My training was short and to the point. “Tease the clients,” Dorene said. “Promise something while promising nothing. The longer you hold a customer’s attention, the more dances, drinks, and cigarettes he’ll buy.  String the guy along until closing and then have the bouncer throw him out on his butt."

I waited with the other hostesses in an oval holding pen separated from the dance floor by a low railing. We were a cast of female archetypes. An avatar of Marilyn Monroe smiled provocatively and shook her pearly blonde wig. Cleopatra assumed a regal pose while clucking disapprovingly at an aging siren with deflated breasts who stood near the door blowing obscene kisses and making juicy smacking sounds as our patrons descended the stairs. The youngest hostess had a baby, a diaper bag, and a mother, whose job it was to watch the baby. Off to one side, a forlorn and disheveled Ophelia talked to no one but herself.  

Our clients were a motley bunch. Morose and somber, some were barely able to make small talk or eye contact. Many seemed caught between loneliness and fear, scared of the human contact for which they were paying. No one seemed to be having any fun except for the occasional drunken frat boy who fell through the door on a dare, laughing and shouting obscenities.

Mike was unlike the soggy-faced shufflers who had been breathing in my face. He was young and talkative. “I chose you, “ he said, “because you look different from the other girls.” I was elated to be recognized for what I was, not what I was pretending to be. I poured out my tale: dedicated-young-actress-embarked-on-a-meaningful-but-dangerous-venture-into-the-skin-trade-for-the-love-of-theatre. My confession must have pierced the armor of his anonymity and scared him into thinking I wanted something in return. An eighth note after the music finished, he bolted across the dance floor and made for the stairs. With his hand on the door, he turned and shouted at me:  “Hey you. My name’s not Mike.”

At closing time, we changed into street clothes.  The manager escorted us upstairs where a few sleepy security guards watched us drift away. Cleopatra rode off in a long Cadillac with a man who looked to be half her age. Marilyn Monroe hailed a taxi.  The old siren stuck a cigarette in her nearly toothless mouth and headed for an all night bar. Ophelia skittered off into the darkness. The young Madonna left with her mother and baby.

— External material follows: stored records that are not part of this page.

Definition default_keys_of_type (t : SDModelType) (cfg : DictConfig)
  : list string :=
  List.filter (key_has_type t) (default_keys cfg).


Section Methods.

Context {D : Type} `{FS : FileSystem D} `{EXT : Collaborators D}.
Local Open Scope mgr_scope.

Abbreviation M := (M D).

(** [for x in l: body(x)] *)
Fixpoint for_each {A} (l : list A) (body : A -> M unit) : M unit :=
  match l with
  | [] => ret tt
  | x :: l' => body x ;;; for_each l' body
  end.

(** [model_exists] *)
Definition model_exists (model_name : string) (model_type : SDModelType)
  : M bool :=
  cfg <- get_config ;;
  ret (Dict.mem (create_key model_name model_type) cfg).

(** The list comprehension of [model_names]: the keys whose value is a
    [DictConfig], each decoded by [parse_key], in the order of the
    document.  The first key that does not decode raises. *)
Fixpoint parse_stanza_keys (cfg : DictConfig)
  : result (list (string * SDModelType)) :=
  match cfg with
  | [] => Ok []
  | (x, v) :: rest =>
      if is_DictConfig v then
        match parse_key x with
        | Ok p => match parse_stanza_keys rest with
                  | Ok ps => Ok (p :: ps)
                  | Raise e => Raise e
                  end
        | Raise e => Raise e
        end
      else parse_stanza_keys rest
  end.

Definition model_names : M (list (string * SDModelType)) :=
  cfg <- get_config ;;
  lift (parse_stanza_keys cfg).

(** [config[key]] when the statement goes on to use it as a stanza:
    [KeyError] for a missing key, [AttributeError] for a value that is not
    a mapping. *)
Definition stanza_at (key : string) : M DictConfig :=
  cfg <- get_config ;;
  match Dict.lookup key cfg with
  | None => raise (KeyError key)
  | Some (VDict d) => ret d
  | Some _ => raise (AttributeError key)
  end.

(** [config[key].pop(field, None)] *)
Definition stanza_pop (key field : string) : M unit :=
  d <- stanza_at key ;;
  cfg <- get_config ;;
  put_config (Dict.set key (VDict (Dict.remove field d)) cfg).

(** [config[key][field] = v] *)
Definition stanza_set (key field : string) (v : value) : M unit :=
  cfg <- get_config ;;
  match Dict.lookup key cfg with
  | None => raise (KeyError key)
  | Some (VDict d) => put_config (Dict.set key (VDict (Dict.set field v d)) cfg)
  | Some _ => raise (TypeError "object does not support item assignment")
  end.

(** The loop of [set_default_model].  Its loop variables are called
    [model_name] and [model_type], like the parameters of the method: each
    iteration rebinds them, and [cur] is their binding when the loop ends. *)
Fixpoint clear_defaults (names : list (string * SDModelType))
    (cur : string * SDModelType) : M (string * SDModelType) :=
  match names with
  | [] => ret cur
  | (model_name, model_type) :: rest =>
      let key := create_key model_name model_type in
      stanza_pop key "default" ;;;
      clear_defaults rest (model_name, model_type)
  end.

(** [set_default_model] *)
Definition set_default_model (model_name : string) (model_type : SDModelType)
  : M unit :=
  known <- model_exists model_name model_type ;;
  if negb known then
    raise (AssertionError ("unknown model '" +:+ model_name +:+ "'"))
  else
    names <- model_names ;;
    cur <- clear_defaults names (model_name, model_type) ;;
    let '(model_name, model_type) := cur in
    stanza_set (create_key model_name model_type) "default" (VBool true).

(** Every name bound in the body of [class ModelManager(object)] or
    assigned on [self] by [__init__].  The class defines neither
    [__getattr__] nor [__getattribute__], so these and the attributes of
    [object] are all an instance has. *)
Definition ModelManager_attributes : list string :=
  ["logger"; "__init__"; "model_exists"; "create_key"; "parse_key";
   "get_model"; "default_model"; "set_default_model"; "model_info";
   "model_names"; "is_legacy"; "list_models"; "print_models"; "del_model";
   "add_model"; "import_diffuser_model"; "import_lora"; "import_embedding";
   "probe_model_type"; "heuristic_import"; "convert_ckpt_and_cache";
   "convert_vae_ckpt_and_cache"; "_get_vae_for_conversion";
   "convert_and_import"; "search_models"; "commit"; "preamble";
   "_delete_model_from_cache"; "_abs_path"; "_resolve_path";
   "_update_config_file_version"; "_delete_defunct_models";
   "scan_models_directory"; "list_lora_models"; "install_lora_models";
   "delete_lora_models"; "list_ti_models"; "install_ti_models";
   "delete_ti_models"; "list_controlnet_models";
   "install_controlnet_models"; "delete_controlnet_models";
   "config_path"; "config"; "globals"; "cache"; "cache_keys"].

(** [self.<attr>]: the lookup raises [AttributeError] when the manager
    has no such attribute. *)
Definition self_getattr (attr : string) : M unit :=
  if existsb (String.eqb attr) ModelManager_attributes then ret tt
  else raise (AttributeError
                ("'ModelManager' object has no attribute '" +:+ attr +:+ "'")).

(** [<mapping>.pop(key, None)] on the store. *)
Definition config_pop (key : string) : M value :=
  cfg <- get_config ;;
  put_config (Dict.remove key cfg) ;;;
  ret (Dict.get key cfg).

(** [_abs_path]: [None] and absolute paths are returned as they are. *)
Definition _abs_path (path : value) : M (option Path) :=
  match path with
  | VNone => ret None
  | VStr s =>
      let p := Pathlib.of_string s in
      if Pathlib.is_absolute p then ret (Some p)
      else d <- get_disk ;;
           ret (Some (path_resolve d (Pathlib.joinpath (root_dir globals) p)))
  | _ => raise (TypeError "expected str, bytes or os.PathLike object")
  end.

(** [_delete_model_from_cache] *)
Definition _delete_model_from_cache (repo_id : string) : M unit :=
  on_disk (hf_delete_repo_revisions repo_id) ;;;
  log WARNING "Deletion of this model is expected to free space".

(** [Path(x)] of a path that [_abs_path] returned. *)
Definition as_path (p : option Path) : M Path :=
  match p with
  | Some p => ret p
  | None => raise (TypeError "expected str, bytes or os.PathLike object, not NoneType")
  end.

(** The part of [del_model] that follows [model_cfg = self.pop(...)]. *)
Definition del_model_files (model_cfg : DictConfig) : M unit :=
  path <- _abs_path (Dict.get "path" model_cfg) ;;
  weights <- _abs_path (Dict.get "weights" model_cfg) ;;
  if Dict.mem "weights" model_cfg then
    weights <- _abs_path (Dict.get "weights" model_cfg) ;;
    weights <- as_path weights ;;
    log INFO ("Deleting file " +:+ Pathlib.to_string weights) ;;;
    disk_op (fun d => path_unlink_missing_ok d weights)
  else if Dict.mem "path" model_cfg then
    path <- _abs_path (Dict.get "path" model_cfg) ;;
    path <- as_path path ;;
    log INFO ("Deleting directory " +:+ Pathlib.to_string path) ;;;
    d <- get_disk ;;
    put_disk (shutil_rmtree_ignore_errors d path)
  else if Dict.mem "repo_id" model_cfg then
    match Dict.get "repo_id" model_cfg with
    | VStr repo_id =>
        log INFO ("Deleting the cached model directory for " +:+ repo_id) ;;;
        _delete_model_from_cache repo_id
    | _ =>
        log INFO "Deleting the cached model directory" ;;;
        _delete_model_from_cache ""
    end
  else ret tt.

(** [del_model].  Its first statement is
    [model_cfg = self.pop(model_key, None)]: [pop] is looked up on the
    manager itself, not on [self.config], and the lookup comes before the
    call.  The rest of the method follows, with [model_cfg] as a mapping's
    [pop] gives it. *)
Definition del_model (model_name : string) (model_type : SDModelType)
    (delete_files : bool) : M unit :=
  let model_key := create_key model_name model_type in
  self_getattr "pop" ;;;
  model_cfg <- config_pop model_key ;;
  match model_cfg with
  | VNone =>
      log ERROR ("Unknown model " +:+ model_key)
  | VDict model_cfg =>
      if delete_files then del_model_files model_cfg else ret tt
  | _ =>
      if delete_files
      then raise (AttributeError "object has no attribute 'get'")
      else ret tt
  end.

End Methods.

(** ** Conversion of legacy checkpoints *)

(** A VAE checkpoint given as a path object or as the string of the
    descriptor. *)
Inductive PathOrStr : Type :=
| PPath (p : Path)
| PStr (s : string).

Definition FALLBACK_VAE : string := "stabilityai/sd-vae-ft-mse".

Section Conversion.

Context {D : Type} `{FS : FileSystem D} `{EXT : Collaborators D}.
Local Open Scope mgr_scope.

Abbreviation M := (M D).

(** [mconfig.<field>] on a [DictConfig]: a missing key is an error of the
    attribute access (OmegaConf 2.1 and later). *)
Definition dc_getattr (field : string) (mconfig : DictConfig) : result value :=
  match Dict.lookup field mconfig with
  | Some v => Ok v
  | None => Raise (AttributeError ("Missing key " +:+ field))
  end.

(** [p / v] for a value of the document: only a string will do. *)
Definition join_value (p : Path) (v : value) : result Path :=
  match v with
  | VStr s => Ok (Pathlib.join_str p s)
  | _ => Raise (TypeError "unsupported operand type(s) for /")
  end.

(** [weights.with_suffix(f".vae.{suffix}")] *)
Definition vae_sibling (weights : Path) (suffix : string) : result Path :=
  Pathlib.with_suffix (".vae." +:+ suffix) weights.

(** The loop over the three suffixes: there is no [break], a later match
    replaces an earlier one. *)
Fixpoint find_vae_sibling (suffixes : list string) (weights : Path)
    (vae_ckpt_path : option Path) : M (option Path) :=
  match suffixes with
  | [] => ret vae_ckpt_path
  | suffix :: rest =>
      candidate <- lift (vae_sibling weights suffix) ;;
      d <- get_disk ;;
      if path_exists d candidate then
        log DEBUG ("Using VAE file " +:+ Pathlib.name candidate) ;;;
        find_vae_sibling rest weights (Some candidate)
      else find_vae_sibling rest weights vae_ckpt_path
  end.

(** [self.cache.get_model(location, SDModelType.Vae).model] *)
Definition load_vae (loc : location) : M AutoencoderKL :=
  on_disk (cache_get_model loc Vae).

(** [root_dir / vae_config.get('path') if vae_config.get('path') else
    vae_config.get('repo_id')], and whether it is truthy. *)
Definition vae_diffusers_location (vae_config : DictConfig)
  : result (option location) :=
  let p := Dict.get "path" vae_config in
  if truthy p then
    match join_value (root_dir globals) p with
    | Ok q => Ok (Some (LocPath q))
    | Raise e => Raise e
    end
  else
    let r := Dict.get "repo_id" vae_config in
    if truthy r then
      Ok (Some (match r with VStr s => LocRepo s | v => LocValue v end))
    else Ok None.

(** [_get_vae_for_conversion] *)
Definition _get_vae_for_conversion (weights : Path) (mconfig : DictConfig)
  : M (option PathOrStr * option AutoencoderKL) :=
  vae_ckpt_path <- find_vae_sibling ["pt"; "ckpt"; "safetensors"] weights None ;;
  match vae_ckpt_path with
  | Some p => ret (Some (PPath p), None)
  | None =>
      let vae_config := Dict.get "vae" mconfig in
      let fallback :=
        (vae_model <- load_vae (LocRepo FALLBACK_VAE) ;;
         ret (None, Some vae_model)) in
      match vae_config with
      | VStr s =>
          if truthy vae_config then ret (Some (PStr s), None) else fallback
      | VDict vae_dict =>
          if truthy vae_config then
            loc <- lift (vae_diffusers_location vae_dict) ;;
            match loc with
            | Some loc =>
                vae_model <- load_vae loc ;;
                ret (None, Some vae_model)
            | None => ret (None, None)
            end
          else fallback
      | _ => fallback
      end
  end.

(** [str(root_dir / vae_ckpt_path) if vae_ckpt_path else None] *)
Definition vae_path_argument (vae_ckpt_path : option PathOrStr) : option string :=
  match vae_ckpt_path with
  | Some (PPath p) =>
      Some (Pathlib.to_string (Pathlib.joinpath (root_dir globals) p))
  | Some (PStr s) =>
      if Str.nonempty s
      then Some (Pathlib.to_string (Pathlib.join_str (root_dir globals) s))
      else None
  | None => None
  end.

(** The directory a converted checkpoint is kept in. *)
Definition converted_path (weights : Path) : Path :=
  Pathlib.join_str (converted_ckpts_dir globals) (Pathlib.stem weights).

(** [convert_ckpt_and_cache] *)
Definition convert_ckpt_and_cache (mconfig : DictConfig) : M Path :=
  w <- lift (dc_getattr "weights" mconfig) ;;
  weights <- lift (join_value (root_dir globals) w) ;;
  c <- lift (dc_getattr "config" mconfig) ;;
  config_file <- lift (join_value (root_dir globals) c) ;;
  let diffusers_path := converted_path weights in
  d <- get_disk ;;
  if path_exists d diffusers_path then ret diffusers_path
  else
    vae <- _get_vae_for_conversion weights mconfig ;;
    let '(vae_ckpt_path, vae_model) := vae in
    let call := {| cv_checkpoint_path := weights;
                   cv_dump_path := diffusers_path;
                   cv_extract_ema := true;
                   cv_original_config_file := Some config_file;
                   cv_vae := vae_model;
                   cv_vae_path := vae_path_argument vae_ckpt_path;
                   cv_scan_needed := true |} in
    record_conversion call ;;;
    on_disk (convert_ckpt_to_diffusers call) ;;;
    ret diffusers_path.

End Conversion.

(** ** A disk as a tree *)

(** An instance of the operating system interface: a disk is a tree of
    directories and files, relative paths are taken from its root, and there
    are no links.  It is the disk of the examples. *)
Module DiskTree.

#[warnings="-register-all"]
Inductive node : Type :=
| File (content : string)
| Dir (entries : list (string * node)).

Fixpoint entry (nm : string) (es : list (string * node)) : option node :=
  match es with
  | [] => None
  | (nm', n) :: es' => if String.eqb nm' nm then Some n else entry nm es'
  end.

Fixpoint set_entry (nm : string) (n : node) (es : list (string * node))
  : list (string * node) :=
  match es with
  | [] => [(nm, n)]
  | (nm', n') :: es' =>
      if String.eqb nm' nm then (nm, n) :: es' else (nm', n') :: set_entry nm n es'
  end.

I quit acting soon after, realizing that I didn’t have the drive or the talent and   tucked the Majestic Ballroom out of mind. I can’t tell you the exact moment when I realized that my brief venture as a dance hall hostess was actually a venture into the world of social psychology, my first experience probing the universe of work, in search of the mysteries that lay hidden beneath the surface.

Police officers and dime-a-dance hostesses are very different groups, of course, and I hope I’m not insulting either, when I suggest they share some similarities. I can say this to you, my fellow writers, because you understand conflict and relish complexity. Cops and dance hall hostesses both need to protect themselves emotionally and psychologically from an ambivalent public that wants them and rejects them in equal measure. The occupational personas they are forced to adopt are tools of the trade; virtual masks that simultaneously crush them and free them to do their jobs.

Teaching in Singapore.
My story has a good end. I’d have been a terrible actress and an even worse dance hall hostess. I’d be poor, for one thing and have a very short career. Grey hair and wrinkled cleavage don’t sell well.  I’d annoy the customers by asking too many questions about their personal lives. Besides, I really like to lead.  The Majestic Ballroom no longer exists, probably replaced by on-line porn sites. Cleopatra, Ophelia, Marilyn Monroe, and the little Madonna have gone on to do other things. It makes me sad that they will never know how much they influenced my life and for how long.